● **What to produce**
Tally every line in the entries below that holds "found", then give only the total.

● **Supplied entries**
(* ===== verification/OidcSpec.v ===== *)
(** * What OpenID Connect sign-on promises

    The pending challenges behind package [oidc], the contract of its store and
    of the libraries, and the effect of its operations. *)
From S2P Require Import Prelude GoText GoUrl Base64 Sha256 Token EmailAddress SsoSpec Oidc.
From S2P Require GoogleOAuthSpec.

(** Pending challenges by the hash of their state. *)
Abbreviation pending := (gmap string Challenge).

Section Contract.
Context {S : Type}.

Class OIDCBackend (manager : Manager S) (wf : S -> Prop) (view : S -> pending) : Prop := {
  backend_store :: PendingContract StateHash (store_CreateChallenge (store manager)) (store_ConsumeChallenge (store manager)) wf view;
  backend_Consume_forward h at_ : forward (store_ConsumeChallenge (store manager) h at_);
  backend_connections id : leaves wf view (connections manager id);
  backend_connections_forward id : forward (connections manager id);
  backend_AuthorizationURL c state nonce verifier :
    leaves wf view (protocol_AuthorizationURL (manager_protocol manager) c state nonce verifier);
  backend_Exchange c code verifier : leaves wf view (protocol_Exchange (manager_protocol manager) c code verifier);
  backend_guard g a : attemptGuard manager = Some g -> leaves wf view (g a);
  backend_guard_forward g a : attemptGuard manager = Some g -> forward (g a);
  backend_events e a : securityEvents manager = Some e -> leaves wf view (e a);
}.
End Contract.

(** ** The protocol over the libraries *)
Section Protocol.
Context {S : Type} `{NetURL} `{OIDCLibraries S} (oidc : oidcProtocol S) (wf : S -> Prop) (view : S -> pending).

(** The libraries, and the map of providers, are no part of the challenges, and
    the map is read as it was written. *)
Class OIDCLibrariesContract : Prop := {
  library_NewProvider issuer w : wf (ext w) ->
    wp (oidc_NewProvider issuer) (fun _ w' => wf (ext w') /\ view (ext w') = view (ext w) /\
      get_providers oidc (ext w') = get_providers oidc (ext w)) w;
  library_Exchange config code verifier w : wf (ext w) ->
    wp (oauth2_Exchange config code verifier) (fun _ w' => wf (ext w') /\ view (ext w') = view (ext w) /\
      get_providers oidc (ext w') = get_providers oidc (ext w)) w;
  library_Verify provider client now raw w : wf (ext w) ->
    wp (oidc_Verify provider client now raw) (fun _ w' => wf (ext w') /\ view (ext w') = view (ext w) /\
      get_providers oidc (ext w') = get_providers oidc (ext w)) w;
  library_NewProvider_forward issuer : forward (oidc_NewProvider issuer);
  library_Exchange_forward config code verifier : forward (oauth2_Exchange config code verifier);
  providers_set ps s : wf s -> wf (set_providers oidc ps s) /\ view (set_providers oidc ps s) = view s /\
    get_providers oidc (set_providers oidc ps s) = ps;
}.

(** Every provider the map holds has endpoints that were checked. *)
Definition checked (d : discoveredProvider S) : Prop :=
  validEndpointURL (AuthURL (discovered_endpoint d)) = true /\ validEndpointURL (TokenURL (discovered_endpoint d)) = true /\
  discovered_endpoint d = provider_Endpoint (discovered_provider d).

Definition providers_checked (s : S) : Prop := forall issuer d, get_providers oidc s !! issuer = Some d -> checked d.

Context `{!OIDCLibrariesContract}.

Lemma wp_rememberProvider issuer d w :
  wf (ext w) -> providers_checked (ext w) -> checked d ->
  wp (rememberProvider oidc issuer d) (fun d' w' => wf (ext w') /\ view (ext w') = view (ext w) /\
    providers_checked (ext w') /\ get_providers oidc (ext w) ⊆ get_providers oidc (ext w') /\ ticks w' = ticks w /\
    checked d' /\ get_providers oidc (ext w') !! issuer = Some d') w.
Proof.
  intros Hwf Hps Hd. unfold rememberProvider. apply wp_lift_ext.
  destruct (get_providers oidc (ext w) !! issuer) as [d'|] eqn:Hi; simpl.
  - split_and!; try done. by eapply Hps.
  - destruct (providers_set (<[issuer := d]> (get_providers oidc (ext w))) (ext w) Hwf) as (Hwf2 & Hv2 & Hp2).
    unfold providers_checked. rewrite Hp2, Hv2. split_and!; try done.
    + intros i x [[<- <-]|[_ Hx]]%lookup_insert_Some; [done|by eapply Hps].
    + by apply insert_subseteq.
    + by rewrite lookup_insert_eq.
Qed.

Lemma wp_provider issuer w :
  wf (ext w) -> providers_checked (ext w) ->
  wp (provider oidc issuer) (fun res w' => wf (ext w') /\ view (ext w') = view (ext w) /\ providers_checked (ext w') /\
    get_providers oidc (ext w) ⊆ get_providers oidc (ext w') /\ ticks w <= ticks w' /\
    forall d, res = Ok d -> checked d /\ get_providers oidc (ext w') !! issuer = Some d) w.
Proof.
  intros Hwf Hps. unfold provider. wp_go.
  { split_and!; try done. intros ? [= <-]. split; [by eapply Hps|done]. }
  eapply wp_mono; [apply wp_forward; [apply library_NewProvider_forward|by apply library_NewProvider]|].
  rewrite ext_set_ext. intros r w1 [(Hwf1 & Hv1 & Hp1) Ht1]. cbn [ticks set_ext] in Ht1.
  assert (Hps1 : providers_checked (ext w1)) by (intros i d; rewrite Hp1; apply Hps).
  rewrite <- Hv1, <- Hp1. destruct r as [p|e]; wp_go; try done. go_bool.
  eapply wp_mono; [by apply wp_rememberProvider|]. intros d w2 (Hwf2 & Hv2 & Hp2 & Hsub & Ht2 & Hd & Hi). wp_go.
  split_and!; try done; [lia|]. by intros ? [= <-].
Qed.

(** The authorization request goes to the checked endpoint of the issuer. *)
Lemma wp_AuthorizationURL c state nonce verifier w :
  wf (ext w) -> providers_checked (ext w) ->
  wp (AuthorizationURL oidc c state nonce verifier) (fun res w' => wf (ext w') /\ view (ext w') = view (ext w) /\
    providers_checked (ext w') /\
    forall url, res = Ok url -> exists d, checked d /\
      url = oauth2_AuthCodeURL (oauthConfig c (discovered_endpoint d)) state nonce verifier) w.
Proof.
  intros Hwf Hps. unfold AuthorizationURL. wp_go. eapply wp_mono; [by apply wp_provider|].
  intros [d|e] w1 (Hwf1 & Hv1 & Hp1 & _ & _ & Hd); wp_go; split_and!; try done.
  intros url [= <-]. exists d. split; [by apply Hd|done].
Qed.

(** Where an identity comes from: from the reading [start] on, the code was
    redeemed with its verifier at the checked endpoint, and the library verified
    the token for the client. *)
Definition exchanged (start : nat) (c : Connection) (code verifier : string) (pi : providerIdentity) : Prop :=
  exists d token raw idToken w1 w2 w3 w4,
    checked d /\ start <= ticks w1 /\ start <= ticks w3 /\
    oauth2_Exchange (oauthConfig c (discovered_endpoint d)) code verifier w1 = (Ok token, w2) /\
    token_id_token token = Some raw /\
    oidc_Verify (discovered_provider d) (conn_ClientID c) (protocol_now oidc) raw w3 = (Ok idToken, w4) /\
    (idtoken_AccessTokenHash idToken = "" \/ is_ok (idtoken_VerifyAccessToken idToken (token_AccessToken token)) = true) /\
    idtoken_Claims idToken = Ok (pi_Email pi, pi_EmailVerified pi, pi_Name pi) /\
    pi_Issuer pi = idtoken_Issuer idToken /\ pi_ProviderSubject pi = idtoken_Subject idToken /\
    pi_Nonce pi = idtoken_Nonce idToken.

Lemma exchanged_earlier start start' c code verifier pi :
  exchanged start c code verifier pi -> start' <= start -> exchanged start' c code verifier pi.
Proof.
  intros (d & token & raw & idToken & w1 & w2 & w3 & w4 & Hd & Hw1 & Hw3 & Hrest) Hle.
  exists d, token, raw, idToken, w1, w2, w3, w4. split_and!; [done|lia|lia|by apply Hrest..].
Qed.

Lemma wp_Exchange c code verifier w :
  wf (ext w) -> providers_checked (ext w) ->
  wp (Exchange oidc c code verifier) (fun res w' => wf (ext w') /\ view (ext w') = view (ext w) /\
    providers_checked (ext w') /\ forall pi, res = Ok pi -> exchanged (ticks w) c code verifier pi) w.
Proof.
  intros Hwf Hps. unfold Exchange. wp_go. eapply wp_mono; [by apply wp_provider|].
  intros [d|e] w1 (Hwf1 & Hv1 & Hp1 & _ & Ht1 & Hd); wp_go; [|by split_and!].
  eapply wp_mono; [apply wp_forward; [apply library_Exchange_forward|];
    eapply wp_and; [by apply library_Exchange|by apply wp_run; intros ? ? E; exact E]|].
  intros r w2 [[(Hwf2 & Hv2 & Hp2) E] Ht2]. assert (Hp2' : providers_checked (ext w2)) by (intros i x; rewrite Hp2; apply Hp1).
  rewrite <- Hv1, <- Hv2. destruct r as [tok|e]; wp_go; try by split_and!.
  eapply wp_mono; [eapply wp_and; [by apply library_Verify|by apply wp_run; intros ? ? E'; exact E']|].
  intros r w3 [(Hwf3 & Hv3 & Hp3) E3]. assert (Hp3' : providers_checked (ext w3)) by (intros i x; rewrite Hp3; apply Hp2').
  rewrite <- Hv3. wp_go; try by split_and!. split_and!; try done. intros pi [= <-].
  eexists d, _, _, _, w1, w2, w2, w3. split_and!; try done; [by apply Hd|lia|].
  match goal with Hb : _ && _ = false |- _ => apply andb_false_iff in Hb as [Hb|Hb]; [left|right] end; by go_bool.
Qed.

(** The protocol leaves the challenges alone while the map is checked. *)
Definition protocol_wf (s : S) : Prop := wf s /\ providers_checked s.

Lemma leaves_AuthorizationURL c state nonce verifier : leaves protocol_wf view (AuthorizationURL oidc c state nonce verifier).
Proof.
  intros w [Hwf Hp]. eapply wp_mono; [by apply wp_AuthorizationURL|]. unfold protocol_wf. intros r w' (? & ? & ? & _). by split_and!.
Qed.

Lemma leaves_Exchange c code verifier : leaves protocol_wf view (Exchange oidc c code verifier).
Proof. intros w [Hwf Hp]. eapply wp_mono; [by apply wp_Exchange|]. unfold protocol_wf. intros r w' (? & ? & ? & _). by split_and!. Qed.
End Protocol.

(** ** The effect of the operations *)
Section Refinement.
Context {S : Type} `{Env} `{GoTables} `{NetURL} (manager : Manager S).
Context (wf : S -> Prop) (view : S -> pending) `{!OIDCBackend manager wf view}.

Abbreviation abs w := (view (ext w)).

Lemma wp_oidc_record e connection subject source w :
  wf (ext w) -> wp (record manager e connection subject source) (fun _ w' => wf (ext w') /\ abs w' = abs w) w.
Proof.
  intros Hwf. unfold record. destruct (securityEvents manager) as [sink|] eqn:He; wp_go; [|done].
  eapply wp_mono; [by eapply backend_events|]. done.
Qed.

Lemma wp_oidc_checkAttempt a w :
  wf (ext w) -> wp (checkAttempt manager a) (fun _ w' => (wf (ext w') /\ abs w' = abs w) /\ ticks w <= ticks w') w.
Proof.
  intros Hwf. unfold checkAttempt. destruct (attemptGuard manager) as [g|] eqn:Hg; wp_go; [|done].
  eapply wp_mono; [apply wp_forward; [by eapply backend_guard_forward|by eapply backend_guard]|]. done.
Qed.

(** A connection that was found, looked up from the reading [start] on: configured
    under the identifier, normalized. *)
Definition found (start : nat) (id : string) (c : Connection) : Prop :=
  conn_ID c = id /\ exists raw w1 w2, wf (ext w1) /\ start <= ticks w1 /\
    connections manager id w1 = (Ok raw, w2) /\ normalizeConnection raw = Ok c.

Lemma found_earlier start start' id c : found start id c -> start' <= start -> found start' id c.
Proof.
  intros (Hid & raw & w1 & w2 & Hwf & Hs & Hc) Hle. split; [done|]. exists raw, w1, w2. split_and!; [done|lia|by apply Hc..].
Qed.

Lemma wp_findConnection id w :
  wf (ext w) ->
  wp (findConnection manager id) (fun res w' => (wf (ext w') /\ abs w' = abs w) /\ ticks w <= ticks w' /\ forall c, res = Ok c -> found (ticks w) id c) w.
Proof.
  intros Hwf. unfold findConnection. wp_go.
  eapply wp_mono; [apply wp_forward; [apply backend_connections_forward|];
    eapply wp_and; [by apply backend_connections|by apply wp_run; intros ? ? E; exact E]|].
  intros r w1 [[[Hwf1 Hv1] E] Ht1]. wp_go; split_and!; try done. intros c [= <-]. go_bool. split; [done|].
  eexists _, w, w1. by split_and!.
Qed.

● **Output of the task**
4